Presidents and presidential candidates have gotten into trouble by describing the “war” on terror as hinging mainly on intelligence and law enforcement. Secretary of State John Kerry, running in 2004, even said the goal was to reduce terrorism to a “nuisance.” Bush-era officials used the same word, noting back then that terrorist attacks did not change military outcomes or signify political influence.

Nuisance is a jarring term, given the savagery and nihilism of terrorist tactics, and in any case it doesn’t apply at this point in history, with the Islamic State making inroads in Syria and Iraq. Yet Cheney, at the opposite extreme, is also wrong. A great nation should not talk about going to war against rogue bands of barbarians. That elevates them to a level they don’t deserve or warrant.

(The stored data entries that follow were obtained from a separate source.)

(** The manager with one service serves a request of a fresh bridge. *)
Lemma served_example body answer action :
  @handle_request elements_order body one_service = Some (answer, action) →
  let req := bridge_request 1 body in
  @served (pair_rmp req (response_to req answer)) elements_order client_new body one_service action
    (answered data).
Proof.
  intros Hreq req.
  assert (@encode (pair_rmp req (response_to req answer)) req = Ok [0x44; 0x4D; 1; 0; 0; 0; 1]%Z) as Henc.
  { unfold encode. cbn [rmp_serialize pair_rmp]. by rewrite decide_True. }
  exists [0x44; 0x4D; 1; 0; 0; 0; 1]%Z, [[0x44; 0x4D; 1]%Z; [0; 0; 0; 1]%Z], data.
  split_and!; [done|done|repeat constructor; discriminate| |vm_compute; discriminate|done].
  rewrite <-(app_nil_r (map Some _)).
  apply (@request_served _ (pair_rmp_roundtrip _ _) elements_order req [0x44; 0x4D; 1; 0; 0; 0; 1]%Z
    _ [] one_service answer); try done; [repeat constructor; discriminate|].
  unfold encode. cbn [rmp_serialize pair_rmp]. by rewrite decide_False, decide_True.
Qed.

Lemma unit_commands_act_witness :
  let req := bridge_request 1 (MRestartService "web") in
  (@restart_unit (pair_rmp req (response_to req Ack)) spec_zpath "web.service" (answered data) fresh_manager).1
  = Ok "/org/freedesktop/systemd1/unit/web_2eservice".
Proof.
  intros req.
  destruct (@unit_commands_act _ (pair_rmp_roundtrip req (response_to req Ack)) elements_order spec_zpath _
    "web.service" one_service (answered data) fresh_manager) as (_ & _ & H).
  destruct (H (Some (RestartService "web"))) as [_ He]; [|exact (f_equal fst He)].
  apply (served_example (MRestartService "web") Ack). reflexivity.
Defined.

Lemma unit_listing_exact_witness :
  let req := bridge_request 1 ListServices in
  let resp := response_to req (ServiceList [{| se_name := "web"; se_status := "stopped"; se_pid := None |}]) in
  ∃ es, (@list_units (pair_rmp req resp) spec_zpath (answered data) fresh_manager).1 = Ok es ∧
    ∀ e, e ∈ es ↔ ∃ name w, get_worker one_service name = Some w ∧ e = unit_of name w.
Proof.
  intros req resp.
  destruct (@unit_listing_exact _ (pair_rmp_roundtrip req resp) elements_order spec_zpath _ one_service
    (answered data) fresh_manager None) as (es & He & _ & Hin).
  - apply (served_example ListServices). reflexivity.
  - exists es. rewrite He. split; [reflexivity|exact Hin].
Defined.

Obama was at the nuisance end of the spectrum — seeming entirely too casual and distracted — in 2012. In the stretch run of his re-election campaign, he and his administration appeared to be caught off guard by the September 11 murder of the U.S. ambassador to Libya and three other Americans in an attack on the U.S. consulate in Benghazi. But this year, with the grisly videotaped beheadings of U.S. journalists James Foley and Steven Sotloff fresh in the minds of Americans, Obama is engaged in highly visible, high-stakes preparations to “degrade and destroy” the Islamic State perpetrators.

While he is making polite noises about consulting with Congress, the president has no intention of seeking a vote on his plans. A year ago, Obama asked lawmakers to authorize air strikes against the Syrian government because it had crossed his “red line” by using chemical weapons. Americans were largely opposed, Congress was divided, and the outcome on Capitol Hill was uncertain. Obama found an escape hatch when Russian president Vladimir Putin offered a plan to destroy Syria’s chemical weapons.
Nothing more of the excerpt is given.